LCD Executive Committee Loses Control of its Party Newspaper
Sekhobe Letsie Released from Gaol
Deputy Prime Minister and Foreign Minister Trade Insults; DPM Later Resigns
Prime Minister Sends Message of Sympathy to US President
Police Dismissed for Serious Offences
New Toll Gates Installed at Three Border Posts
Lesotho to Acquire Second Cellphone Network
NUL Students Mount Blockade at Campus Gate
University Graduation

British Council Closes in Maseru

The British Council, which first began its services in Maseru in 1964, finally closed the doors of its office on 29 June 2001, part of an economy drive which had resulted in its terminating its services in 30 different countries worldwide. The British Council Library had already closed on 30 March. According to British Council News of April - May 2001, the British Council Library will also close in Swaziland in mid-October and the office in mid-December. The British Council will, however, maintain a presence in Botswana.
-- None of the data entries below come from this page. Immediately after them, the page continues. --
(* ===== verification/ListModel.v ===== *)
(** * ListModel: the items of a table, by section and type

    Models src/chrome/browser/ui/list_model/list_model.mm: items are named by
    index path (section and item) and by model coordinates (section identifier,
    item type, index among the items of that type). *)

From S2P Require Import Prelude.

(** An item is an object, compared by identity; its type does not change while
    it is in a model. *)
Record ListItem := MkItem {
  item_id : positive;
  item_type : Z;
}.

#[export] Instance ListItem_eq_dec : EqDecision ListItem.
Proof. solve_decision. Defined.

Inductive ListModelCollapsableMode : Set :=
  | ListModelCollapsableModeHeader
  | ListModelCollapsableModeFirstCell.

Definition kSectionIdentifierEnumZero : Z := 10.
Definition kItemTypeEnumZero : Z := 100.

(** [defaults_] is the dictionary the user defaults hold under
    kListModelCollapsedKey.  A dictionary not yet created answers like an
    empty one. *)
Record ListModel := MkListModel {
  sectionIdentifiers_ : list Z;
  sections_ : list (list ListItem);
  headers_ : gmap Z ListItem;
  footers_ : gmap Z ListItem;
  collapsedKeys_ : gmap Z string;
  collapsableMode_ : ListModelCollapsableMode;
  defaults_ : gmap string bool;
}.
Notation LM := (M ListModel).

(** Section and item. *)
Notation NSIndexPath := (Z * Z)%type.

Definition ListModel_init (defaults : gmap string bool) : ListModel :=
  MkListModel [] [] ∅ ∅ ∅ ListModelCollapsableModeHeader defaults.

Definition set_sections (ids : list Z) (ss : list (list ListItem)) : LM unit :=
  modify (λ m, MkListModel ids ss (headers_ m) (footers_ m) (collapsedKeys_ m)
                 (collapsableMode_ m) (defaults_ m)).
Definition set_headers (h : gmap Z ListItem) : LM unit :=
  modify (λ m, MkListModel (sectionIdentifiers_ m) (sections_ m) h (footers_ m)
                 (collapsedKeys_ m) (collapsableMode_ m) (defaults_ m)).
Definition set_footers (f : gmap Z ListItem) : LM unit :=
  modify (λ m, MkListModel (sectionIdentifiers_ m) (sections_ m) (headers_ m) f
                 (collapsedKeys_ m) (collapsableMode_ m) (defaults_ m)).
Definition set_collapsedKeys (c : gmap Z string) : LM unit :=
  modify (λ m, MkListModel (sectionIdentifiers_ m) (sections_ m) (headers_ m) (footers_ m)
                 c (collapsableMode_ m) (defaults_ m)).
Definition setCollapsableMode (mode : ListModelCollapsableMode) : LM unit :=
  modify (λ m, MkListModel (sectionIdentifiers_ m) (sections_ m) (headers_ m) (footers_ m)
                 (collapsedKeys_ m) mode (defaults_ m)).
Definition set_defaults (d : gmap string bool) : LM unit :=
  modify (λ m, MkListModel (sectionIdentifiers_ m) (sections_ m) (headers_ m) (footers_ m)
                 (collapsedKeys_ m) (collapsableMode_ m) d).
When the last Director of the British Council, Paul Feeney, formally handed over the keys to the British Council Building to the Minister of Education, Mr Lesao Lehohla, the stock of library books had already been dispersed, medical books to the Lesotho Medical Association, and law books to the High Court Library. The UNESCO, Parliamentary and National Libraries also benefited. The video and film collection had been donated to Alliance Française in Maseru, and indeed after the closure of the United States Information Service followed by the British Council, the Alliance Française is the sole surviving foreign national cultural facility in Maseru.

The Ministry of Education acquired the collection of educational books as well as the office furniture and equipment in the British Council building. Part of the premises will be used by the Lesotho National Commission for UNESCO, which for the past three years has been housed in the hundred year old sandstone house, Hillside, originally built by the trader George Hobson.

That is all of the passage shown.